▶ _YOUR INSTRUCTIONS_
Every line below between the line holding "symmetry in Hr1." and the line holding "Lemma column_lookup (f", inclusive, should be repeated exactly, and all other lines omitted.

▶ _DATA RECORDS_
(** Runs all the statements and reads the result off what is known of the
    last frame. *)
Ltac run_all_statements :=
  repeat run_step;
  match goal with
  | |- ∃ df', (_, ?df) = (_, df') ∧ _ =>
      exists df; split; [reflexivity | repeat split; assumption]
  | |- ∃ df', mret tt ?df = (_, df') ∧ _ =>
      exists df; split; [reflexivity | repeat split; assumption]
  end.

Ltac run_until_missing :=
  repeat run_step; rewrite run_col_missing by assumption;
  eexists; reflexivity.

Section Run.
Variable sqrt : xnum → xnum.

(** What [calculate_technical_indicators] leaves in the columns examined
    below, on a frame with the four columns it reads. *)
Lemma calculate_body_columns (df : DataFrame) (c h l v : Series) :
  cols df !! "Close" = Some c →
  cols df !! "High" = Some h →
  cols df !! "Low" = Some l →
  cols df !! "Volume" = Some v →
  ∃ df', calculate_body sqrt df = (Ok tt, df')
    ∧ nrows df' = nrows df
    ∧ cols df' !! "EMA_12" = Some (ewm_mean (alpha_of_span 12) false c)
    ∧ cols df' !! "EMA_26" = Some (ewm_mean (alpha_of_span 26) false c)
    ∧ cols df' !! "EMA_50" = Some (ewm_mean (alpha_of_span 50) false c)
    ∧ cols df' !! "RSI" = Some (_calculate_rsi c 14)
    ∧ cols df' !! "OBV"
      = Some (cumsum (smul (smul v (not_as_int (isna (diff c))))
                           (direction <$> fillna (diff c) (Fin 0))))
    ∧ cols df' !! "Pivot" = Some (sdivc (sadd (sadd h l) c) 3)
    ∧ cols df' !! "R1" = Some (ssub (scale 2 (sdivc (sadd (sadd h l) c) 3)) l)
    ∧ cols df' !! "S1" = Some (ssub (scale 2 (sdivc (sadd (sadd h l) c) 3)) h)
    ∧ cols df' !! "R2" = Some (sadd (sdivc (sadd (sadd h l) c) 3) (ssub h l))
    ∧ cols df' !! "S2" = Some (ssub (sdivc (sadd (sadd h l) c) 3) (ssub h l))
    ∧ cols df' !! "R3" = cols df !! "R3"
    ∧ cols df' !! "S3" = cols df !! "S3".
Proof.
  intros Hc Hh Hl Hv.
  remember (nrows df) as n eqn:Hn. symmetry in Hn.
  remember (cols df !! "R3") as r3 eqn:Hr3. symmetry in Hr3.
  remember (cols df !! "S3") as s3 eqn:Hs3. symmetry in Hs3.
  unfold calculate_body. run_all_statements.
Qed.

Lemma calculate_body_without_close (df : DataFrame) :
  cols df !! "Close" = None →
  ∃ df', calculate_body sqrt df = (Raise (KeyError "Close"), df').
Proof. intros Hc. unfold calculate_body. run_until_missing. Qed.

Lemma calculate_body_without_low (df : DataFrame) (c : Series) :
  cols df !! "Close" = Some c → cols df !! "Low" = None →
  ∃ df', calculate_body sqrt df = (Raise (KeyError "Low"), df').
Proof. intros Hc Hl. unfold calculate_body. run_until_missing. Qed.

Lemma calculate_body_without_high (df : DataFrame) (c l : Series) :
  cols df !! "Close" = Some c → cols df !! "Low" = Some l →
  cols df !! "High" = None →
  ∃ df', calculate_body sqrt df = (Raise (KeyError "High"), df').
Proof. intros Hc Hl Hh. unfold calculate_body. run_until_missing. Qed.

Lemma calculate_body_without_volume (df : DataFrame) (c l h : Series) :
  cols df !! "Close" = Some c → cols df !! "Low" = Some l →
  cols df !! "High" = Some h → cols df !! "Volume" = None →
  ∃ df', calculate_body sqrt df = (Raise (KeyError "Volume"), df').
Proof. intros Hc Hl Hh Hv. unfold calculate_body. run_until_missing. Qed.

(** What [add_technical_indicators] leaves in the columns examined below,
    on a frame with [Close] and [Volume]. *)
Lemma add_body_columns (df : DataFrame) (c v : Series) :
  cols df !! "Close" = Some c →
  cols df !! "Volume" = Some v →
  ∃ df', add_body sqrt df = (Ok tt, df')
    ∧ nrows df' = nrows df
    ∧ cols df' !! "EMA_12" = Some (ewm_mean (alpha_of_span 12) true c)
    ∧ cols df' !! "EMA_26" = Some (ewm_mean (alpha_of_span 26) true c)
    ∧ cols df' !! "RSI" = Some (_calculate_rsi c 14)
    ∧ cols df' !! "Volume_SMA" = Some (rolling_mean 20 v)
    ∧ cols df' !! "Volume_Ratio" = Some (sdiv v (rolling_mean 20 v)).
Proof.
  intros Hc Hv.
  remember (nrows df) as n eqn:Hn. symmetry in Hn.
  unfold add_body. run_all_statements.
Qed.

(** Without [Volume] the statements run to the end and the two volume
    columns are not assigned. *)
Lemma add_body_without_volume (df : DataFrame) (c : Series) :
  cols df !! "Close" = Some c →
  cols df !! "Volume" = None →
  ∃ df', add_body sqrt df = (Ok tt, df')
    ∧ nrows df' = nrows df
    ∧ cols df' !! "SMA_20" = Some (rolling_mean 20 c)
    ∧ cols df' !! "EMA_12" = Some (ewm_mean (alpha_of_span 12) true c)
    ∧ cols df' !! "EMA_26" = Some (ewm_mean (alpha_of_span 26) true c)
    ∧ cols df' !! "RSI" = Some (_calculate_rsi c 14)
    ∧ cols df' !! "Volume_SMA" = cols df !! "Volume_SMA"
    ∧ cols df' !! "Volume_Ratio" = cols df !! "Volume_Ratio".
Proof.
  intros Hc Hv.
  remember (nrows df) as n eqn:Hn. symmetry in Hn.
  remember (cols df !! "Volume_SMA") as r1 eqn:Hr1. symmetry in Hr1.
  remember (cols df !! "Volume_Ratio") as r2 eqn:Hr2. symmetry in Hr2.
  unfold add_body. run_all_statements.
Qed.

(** Without [Close] the first statement raises and nothing is assigned. *)
Lemma add_body_without_close (df : DataFrame) :
  cols df !! "Close" = None →
  add_body sqrt df = (Raise (KeyError "Close"), df).
Proof.
  intros Hc. unfold add_body. apply run_col_missing. exact Hc.
Qed.

(** The exponential moving averages and the RSI [_add_technical_indicators]
    leaves, on a frame with the four columns it reads. *)
Lemma add_technical_indicators_columns (advanced : bool) (df : DataFrame)
  (c h l v : Series) :
  cols df !! "Close" = Some c →
  cols df !! "High" = Some h →
  cols df !! "Low" = Some l →
  cols df !! "Volume" = Some v →
  ∃ df', _add_technical_indicators sqrt advanced df = (Ok tt, df')
    ∧ nrows df' = nrows df
    ∧ cols df' !! "EMA_12" = Some (ewm_mean (alpha_of_span 12) true c)
    ∧ cols df' !! "EMA_26" = Some (ewm_mean (alpha_of_span 26) true c)
    ∧ cols df' !! "EMA_50" = Some (ewm_mean (alpha_of_span 50) true c)
    ∧ cols df' !! "RSI" = Some (_calculate_rsi c 14)
    ∧ cols df' !! "RSI_14" = Some (_calculate_rsi c 14).
Proof.
  intros Hc Hh Hl Hv.
  remember (nrows df) as n eqn:Hn. symmetry in Hn.
  unfold _add_technical_indicators. destruct advanced; run_all_statements.
Qed.

End Run.
(** ** OHLCV frames *)

Lemma ohlcv_frame_of (bars : list Bar) : ohlcv (frame_of bars) bars.
Proof. repeat split. Qed.

Lemma column_lookup (f : Bar → Q) (bars : list Bar) (i : nat) :
  column f bars !! i = (λ b, Fin (f b)) <$> bars !! i.
Proof. unfold column. apply list_lookup_fmap. Qed.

▶ _RESPONSE AREA_
  remember (cols df !! "Volume_SMA") as r1 eqn:Hr1. symmetry in Hr1.
  remember (cols df !! "Volume_Ratio") as r2 eqn:Hr2. symmetry in Hr2.
  unfold add_body. run_all_statements.
Qed.

(** Without [Close] the first statement raises and nothing is assigned. *)
Lemma add_body_without_close (df : DataFrame) :
  cols df !! "Close" = None →
  add_body sqrt df = (Raise (KeyError "Close"), df).
Proof.
  intros Hc. unfold add_body. apply run_col_missing. exact Hc.
Qed.

(** The exponential moving averages and the RSI [_add_technical_indicators]
    leaves, on a frame with the four columns it reads. *)
Lemma add_technical_indicators_columns (advanced : bool) (df : DataFrame)
  (c h l v : Series) :
  cols df !! "Close" = Some c →
  cols df !! "High" = Some h →
  cols df !! "Low" = Some l →
  cols df !! "Volume" = Some v →
  ∃ df', _add_technical_indicators sqrt advanced df = (Ok tt, df')
    ∧ nrows df' = nrows df
    ∧ cols df' !! "EMA_12" = Some (ewm_mean (alpha_of_span 12) true c)
    ∧ cols df' !! "EMA_26" = Some (ewm_mean (alpha_of_span 26) true c)
    ∧ cols df' !! "EMA_50" = Some (ewm_mean (alpha_of_span 50) true c)
    ∧ cols df' !! "RSI" = Some (_calculate_rsi c 14)
    ∧ cols df' !! "RSI_14" = Some (_calculate_rsi c 14).
Proof.
  intros Hc Hh Hl Hv.
  remember (nrows df) as n eqn:Hn. symmetry in Hn.
  unfold _add_technical_indicators. destruct advanced; run_all_statements.
Qed.

End Run.
(** ** OHLCV frames *)

Lemma ohlcv_frame_of (bars : list Bar) : ohlcv (frame_of bars) bars.
Proof. repeat split. Qed.

Lemma column_lookup (f : Bar → Q) (bars : list Bar) (i : nat) :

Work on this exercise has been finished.